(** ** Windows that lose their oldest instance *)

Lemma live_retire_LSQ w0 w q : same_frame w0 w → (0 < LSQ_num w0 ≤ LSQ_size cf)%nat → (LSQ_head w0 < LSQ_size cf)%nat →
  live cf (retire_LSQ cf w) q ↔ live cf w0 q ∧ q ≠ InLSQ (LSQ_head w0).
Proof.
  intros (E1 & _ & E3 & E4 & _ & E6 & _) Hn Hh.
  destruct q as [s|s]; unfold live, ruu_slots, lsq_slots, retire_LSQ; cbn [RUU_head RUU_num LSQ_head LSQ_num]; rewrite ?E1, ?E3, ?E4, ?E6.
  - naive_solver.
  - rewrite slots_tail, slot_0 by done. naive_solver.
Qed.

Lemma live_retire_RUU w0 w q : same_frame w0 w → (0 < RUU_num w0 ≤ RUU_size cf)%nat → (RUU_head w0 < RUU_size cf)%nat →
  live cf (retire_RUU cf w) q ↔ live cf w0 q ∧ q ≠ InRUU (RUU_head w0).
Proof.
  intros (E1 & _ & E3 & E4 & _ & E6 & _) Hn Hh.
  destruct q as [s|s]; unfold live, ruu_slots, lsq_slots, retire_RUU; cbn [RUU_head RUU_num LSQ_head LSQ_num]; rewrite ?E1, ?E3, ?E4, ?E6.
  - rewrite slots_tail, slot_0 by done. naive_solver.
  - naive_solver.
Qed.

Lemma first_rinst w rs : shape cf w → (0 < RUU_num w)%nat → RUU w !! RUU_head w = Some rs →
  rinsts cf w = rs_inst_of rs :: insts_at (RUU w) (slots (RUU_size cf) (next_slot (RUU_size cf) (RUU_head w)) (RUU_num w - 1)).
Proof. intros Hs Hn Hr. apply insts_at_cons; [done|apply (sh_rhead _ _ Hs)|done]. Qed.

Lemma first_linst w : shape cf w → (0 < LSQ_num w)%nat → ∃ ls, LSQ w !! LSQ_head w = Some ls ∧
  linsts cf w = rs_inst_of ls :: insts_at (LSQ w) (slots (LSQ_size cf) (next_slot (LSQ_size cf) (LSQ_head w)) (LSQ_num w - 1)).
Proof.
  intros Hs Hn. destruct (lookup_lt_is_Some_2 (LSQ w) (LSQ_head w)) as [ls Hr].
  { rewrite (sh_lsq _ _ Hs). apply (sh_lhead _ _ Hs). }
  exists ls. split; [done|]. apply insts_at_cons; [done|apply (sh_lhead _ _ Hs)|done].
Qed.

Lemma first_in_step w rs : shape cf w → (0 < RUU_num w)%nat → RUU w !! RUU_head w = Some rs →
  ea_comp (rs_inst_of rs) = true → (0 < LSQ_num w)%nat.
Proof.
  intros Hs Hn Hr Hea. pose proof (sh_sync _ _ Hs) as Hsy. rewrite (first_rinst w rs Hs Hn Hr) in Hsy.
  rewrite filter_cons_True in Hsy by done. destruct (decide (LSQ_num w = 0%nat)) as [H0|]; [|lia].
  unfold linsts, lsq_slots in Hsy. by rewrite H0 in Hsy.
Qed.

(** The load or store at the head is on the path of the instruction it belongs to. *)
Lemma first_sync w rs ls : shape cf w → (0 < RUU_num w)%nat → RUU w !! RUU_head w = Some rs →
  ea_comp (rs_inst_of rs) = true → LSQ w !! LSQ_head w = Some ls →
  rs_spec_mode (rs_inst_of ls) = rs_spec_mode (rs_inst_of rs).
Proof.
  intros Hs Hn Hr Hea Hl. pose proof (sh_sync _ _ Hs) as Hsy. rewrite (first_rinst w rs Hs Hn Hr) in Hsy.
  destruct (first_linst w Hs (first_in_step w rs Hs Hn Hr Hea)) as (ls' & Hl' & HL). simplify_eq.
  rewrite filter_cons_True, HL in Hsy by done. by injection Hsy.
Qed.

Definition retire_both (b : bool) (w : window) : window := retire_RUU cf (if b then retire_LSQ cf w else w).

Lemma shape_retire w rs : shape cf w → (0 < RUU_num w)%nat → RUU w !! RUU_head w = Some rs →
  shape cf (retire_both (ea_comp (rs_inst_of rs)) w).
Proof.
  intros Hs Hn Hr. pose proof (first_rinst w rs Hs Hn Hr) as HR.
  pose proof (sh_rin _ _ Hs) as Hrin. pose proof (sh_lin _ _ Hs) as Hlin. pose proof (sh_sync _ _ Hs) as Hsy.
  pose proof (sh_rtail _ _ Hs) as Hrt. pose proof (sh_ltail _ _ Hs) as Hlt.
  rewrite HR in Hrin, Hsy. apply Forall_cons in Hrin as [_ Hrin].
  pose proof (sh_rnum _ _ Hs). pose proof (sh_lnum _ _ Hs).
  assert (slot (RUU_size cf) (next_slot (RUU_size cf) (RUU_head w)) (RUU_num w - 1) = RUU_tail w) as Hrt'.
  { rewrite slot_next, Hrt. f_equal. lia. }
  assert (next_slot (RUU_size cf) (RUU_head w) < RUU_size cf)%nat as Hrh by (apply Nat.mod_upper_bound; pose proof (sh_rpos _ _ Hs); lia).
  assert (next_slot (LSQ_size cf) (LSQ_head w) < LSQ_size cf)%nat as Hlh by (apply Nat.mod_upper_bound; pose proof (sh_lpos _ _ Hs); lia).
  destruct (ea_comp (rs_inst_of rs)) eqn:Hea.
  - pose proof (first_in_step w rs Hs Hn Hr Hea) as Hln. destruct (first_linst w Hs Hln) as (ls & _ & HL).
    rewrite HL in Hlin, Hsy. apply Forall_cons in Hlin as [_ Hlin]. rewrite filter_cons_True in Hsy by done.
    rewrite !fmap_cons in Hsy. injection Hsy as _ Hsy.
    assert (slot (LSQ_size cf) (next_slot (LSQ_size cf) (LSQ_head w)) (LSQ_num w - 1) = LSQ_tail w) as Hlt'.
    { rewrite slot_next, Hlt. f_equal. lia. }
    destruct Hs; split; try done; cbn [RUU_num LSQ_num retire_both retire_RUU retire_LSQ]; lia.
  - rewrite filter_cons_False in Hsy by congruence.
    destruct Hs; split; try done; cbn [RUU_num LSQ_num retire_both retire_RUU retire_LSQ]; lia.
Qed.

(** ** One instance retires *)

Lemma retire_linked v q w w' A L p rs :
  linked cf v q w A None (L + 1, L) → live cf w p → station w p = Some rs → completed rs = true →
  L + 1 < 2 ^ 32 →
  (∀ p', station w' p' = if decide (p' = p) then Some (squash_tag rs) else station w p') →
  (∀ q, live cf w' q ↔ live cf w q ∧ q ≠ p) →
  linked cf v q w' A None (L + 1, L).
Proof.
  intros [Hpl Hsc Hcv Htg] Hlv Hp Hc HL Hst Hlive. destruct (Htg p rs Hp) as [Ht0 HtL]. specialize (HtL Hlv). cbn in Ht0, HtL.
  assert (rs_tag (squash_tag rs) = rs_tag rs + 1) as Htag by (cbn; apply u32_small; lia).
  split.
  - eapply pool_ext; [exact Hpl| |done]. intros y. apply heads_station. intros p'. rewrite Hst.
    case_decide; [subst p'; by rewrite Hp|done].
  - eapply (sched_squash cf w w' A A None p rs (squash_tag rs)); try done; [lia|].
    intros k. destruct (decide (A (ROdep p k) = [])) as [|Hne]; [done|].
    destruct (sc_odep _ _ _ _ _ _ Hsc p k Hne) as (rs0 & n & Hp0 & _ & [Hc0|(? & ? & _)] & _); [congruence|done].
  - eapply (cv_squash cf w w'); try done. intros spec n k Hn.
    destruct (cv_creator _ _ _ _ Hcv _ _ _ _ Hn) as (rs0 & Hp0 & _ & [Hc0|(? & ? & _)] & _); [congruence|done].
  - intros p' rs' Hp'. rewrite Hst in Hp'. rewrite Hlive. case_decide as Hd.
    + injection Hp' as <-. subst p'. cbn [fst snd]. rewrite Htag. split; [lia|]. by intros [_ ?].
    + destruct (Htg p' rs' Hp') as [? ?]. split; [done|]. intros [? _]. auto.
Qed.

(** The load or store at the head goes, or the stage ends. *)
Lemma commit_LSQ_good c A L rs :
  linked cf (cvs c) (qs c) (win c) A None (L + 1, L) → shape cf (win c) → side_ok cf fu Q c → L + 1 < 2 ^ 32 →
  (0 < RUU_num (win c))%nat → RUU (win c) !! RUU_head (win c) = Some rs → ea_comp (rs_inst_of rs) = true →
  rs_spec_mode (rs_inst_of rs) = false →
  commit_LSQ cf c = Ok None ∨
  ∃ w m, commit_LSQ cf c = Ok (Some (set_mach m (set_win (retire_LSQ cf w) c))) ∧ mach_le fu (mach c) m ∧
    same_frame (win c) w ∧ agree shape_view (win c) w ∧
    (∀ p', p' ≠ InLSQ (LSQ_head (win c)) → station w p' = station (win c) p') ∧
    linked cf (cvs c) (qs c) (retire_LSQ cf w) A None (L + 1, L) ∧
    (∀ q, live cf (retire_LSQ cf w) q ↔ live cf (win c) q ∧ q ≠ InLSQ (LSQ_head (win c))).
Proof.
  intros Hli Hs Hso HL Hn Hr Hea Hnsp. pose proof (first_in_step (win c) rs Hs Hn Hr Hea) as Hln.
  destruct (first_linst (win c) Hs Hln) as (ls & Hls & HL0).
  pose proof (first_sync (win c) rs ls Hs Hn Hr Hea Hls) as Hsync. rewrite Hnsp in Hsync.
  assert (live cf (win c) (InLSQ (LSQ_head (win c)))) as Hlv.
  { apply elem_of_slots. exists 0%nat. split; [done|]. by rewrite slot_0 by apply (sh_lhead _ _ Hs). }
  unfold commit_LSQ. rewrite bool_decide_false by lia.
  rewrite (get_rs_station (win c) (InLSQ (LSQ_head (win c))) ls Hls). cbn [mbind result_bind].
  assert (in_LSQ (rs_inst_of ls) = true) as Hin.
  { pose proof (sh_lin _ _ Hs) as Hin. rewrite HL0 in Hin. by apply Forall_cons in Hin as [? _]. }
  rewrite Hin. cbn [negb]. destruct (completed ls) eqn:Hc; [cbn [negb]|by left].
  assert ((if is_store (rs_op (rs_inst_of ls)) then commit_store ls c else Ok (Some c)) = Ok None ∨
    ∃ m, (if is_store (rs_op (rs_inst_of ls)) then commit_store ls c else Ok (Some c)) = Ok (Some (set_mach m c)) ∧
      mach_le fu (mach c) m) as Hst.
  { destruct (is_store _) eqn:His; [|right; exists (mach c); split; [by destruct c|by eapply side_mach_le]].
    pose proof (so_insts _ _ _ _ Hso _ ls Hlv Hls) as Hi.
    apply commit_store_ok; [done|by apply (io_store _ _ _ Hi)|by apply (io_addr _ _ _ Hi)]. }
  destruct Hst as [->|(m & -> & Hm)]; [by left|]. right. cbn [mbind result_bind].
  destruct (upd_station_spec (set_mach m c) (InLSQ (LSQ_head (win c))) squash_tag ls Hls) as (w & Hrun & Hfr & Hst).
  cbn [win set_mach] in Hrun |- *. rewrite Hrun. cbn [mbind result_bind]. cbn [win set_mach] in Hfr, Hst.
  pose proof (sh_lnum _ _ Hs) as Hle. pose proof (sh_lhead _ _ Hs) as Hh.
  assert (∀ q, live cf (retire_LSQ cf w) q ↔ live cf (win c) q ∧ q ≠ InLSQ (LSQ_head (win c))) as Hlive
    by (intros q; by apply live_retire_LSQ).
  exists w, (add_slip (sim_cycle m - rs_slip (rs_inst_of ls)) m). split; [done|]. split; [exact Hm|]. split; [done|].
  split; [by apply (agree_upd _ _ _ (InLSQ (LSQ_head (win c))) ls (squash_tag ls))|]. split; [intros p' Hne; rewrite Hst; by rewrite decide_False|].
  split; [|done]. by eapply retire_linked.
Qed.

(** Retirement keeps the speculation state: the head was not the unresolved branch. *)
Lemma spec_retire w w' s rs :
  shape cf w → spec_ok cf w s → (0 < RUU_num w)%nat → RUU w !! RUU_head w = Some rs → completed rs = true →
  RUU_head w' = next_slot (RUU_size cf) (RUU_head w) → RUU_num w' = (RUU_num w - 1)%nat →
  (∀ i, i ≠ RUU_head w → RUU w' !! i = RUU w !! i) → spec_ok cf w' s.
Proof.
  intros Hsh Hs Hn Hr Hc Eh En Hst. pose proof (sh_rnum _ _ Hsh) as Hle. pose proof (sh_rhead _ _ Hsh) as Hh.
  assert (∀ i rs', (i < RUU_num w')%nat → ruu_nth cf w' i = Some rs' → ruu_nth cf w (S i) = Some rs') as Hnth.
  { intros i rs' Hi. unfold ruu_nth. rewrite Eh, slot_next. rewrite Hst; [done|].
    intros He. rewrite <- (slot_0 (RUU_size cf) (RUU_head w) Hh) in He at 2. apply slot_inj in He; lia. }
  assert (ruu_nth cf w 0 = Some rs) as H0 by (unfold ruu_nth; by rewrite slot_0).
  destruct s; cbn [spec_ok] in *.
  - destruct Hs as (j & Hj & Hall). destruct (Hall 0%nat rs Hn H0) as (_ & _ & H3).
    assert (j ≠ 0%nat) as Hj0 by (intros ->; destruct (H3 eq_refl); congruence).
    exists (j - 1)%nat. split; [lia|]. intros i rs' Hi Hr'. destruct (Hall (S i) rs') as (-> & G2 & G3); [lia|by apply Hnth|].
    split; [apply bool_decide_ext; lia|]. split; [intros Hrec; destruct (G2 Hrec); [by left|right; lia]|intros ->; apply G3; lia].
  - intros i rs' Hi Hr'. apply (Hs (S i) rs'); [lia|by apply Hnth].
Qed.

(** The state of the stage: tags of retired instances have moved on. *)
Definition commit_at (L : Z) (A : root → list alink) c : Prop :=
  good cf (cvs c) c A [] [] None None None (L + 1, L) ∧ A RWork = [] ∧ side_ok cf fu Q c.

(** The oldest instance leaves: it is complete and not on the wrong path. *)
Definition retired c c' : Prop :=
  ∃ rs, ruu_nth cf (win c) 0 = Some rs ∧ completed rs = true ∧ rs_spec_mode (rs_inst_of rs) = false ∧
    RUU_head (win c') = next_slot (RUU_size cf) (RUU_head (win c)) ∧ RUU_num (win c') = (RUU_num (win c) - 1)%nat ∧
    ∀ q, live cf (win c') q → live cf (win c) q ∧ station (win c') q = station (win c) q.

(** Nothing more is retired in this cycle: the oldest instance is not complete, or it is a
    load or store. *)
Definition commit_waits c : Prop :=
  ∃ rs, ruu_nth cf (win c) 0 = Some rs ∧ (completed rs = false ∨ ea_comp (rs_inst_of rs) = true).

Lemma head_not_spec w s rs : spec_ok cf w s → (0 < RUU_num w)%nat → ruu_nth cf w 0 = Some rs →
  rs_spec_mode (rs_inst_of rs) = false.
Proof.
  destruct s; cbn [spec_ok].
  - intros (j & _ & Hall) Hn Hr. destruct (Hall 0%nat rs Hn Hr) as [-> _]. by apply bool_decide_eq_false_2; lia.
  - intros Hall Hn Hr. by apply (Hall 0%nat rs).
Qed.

——

> Task
Exactly the lines above from the one with "assert (next_slot (RUU_size" to the one with "destruct (ea_comp (rs_inst_of rs)) eqn:Hea.", both included, are to be quoted; leave the rest out.

> Written solution
  assert (next_slot (RUU_size cf) (RUU_head w) < RUU_size cf)%nat as Hrh by (apply Nat.mod_upper_bound; pose proof (sh_rpos _ _ Hs); lia).
  assert (next_slot (LSQ_size cf) (LSQ_head w) < LSQ_size cf)%nat as Hlh by (apply Nat.mod_upper_bound; pose proof (sh_lpos _ _ Hs); lia).
  destruct (ea_comp (rs_inst_of rs)) eqn:Hea.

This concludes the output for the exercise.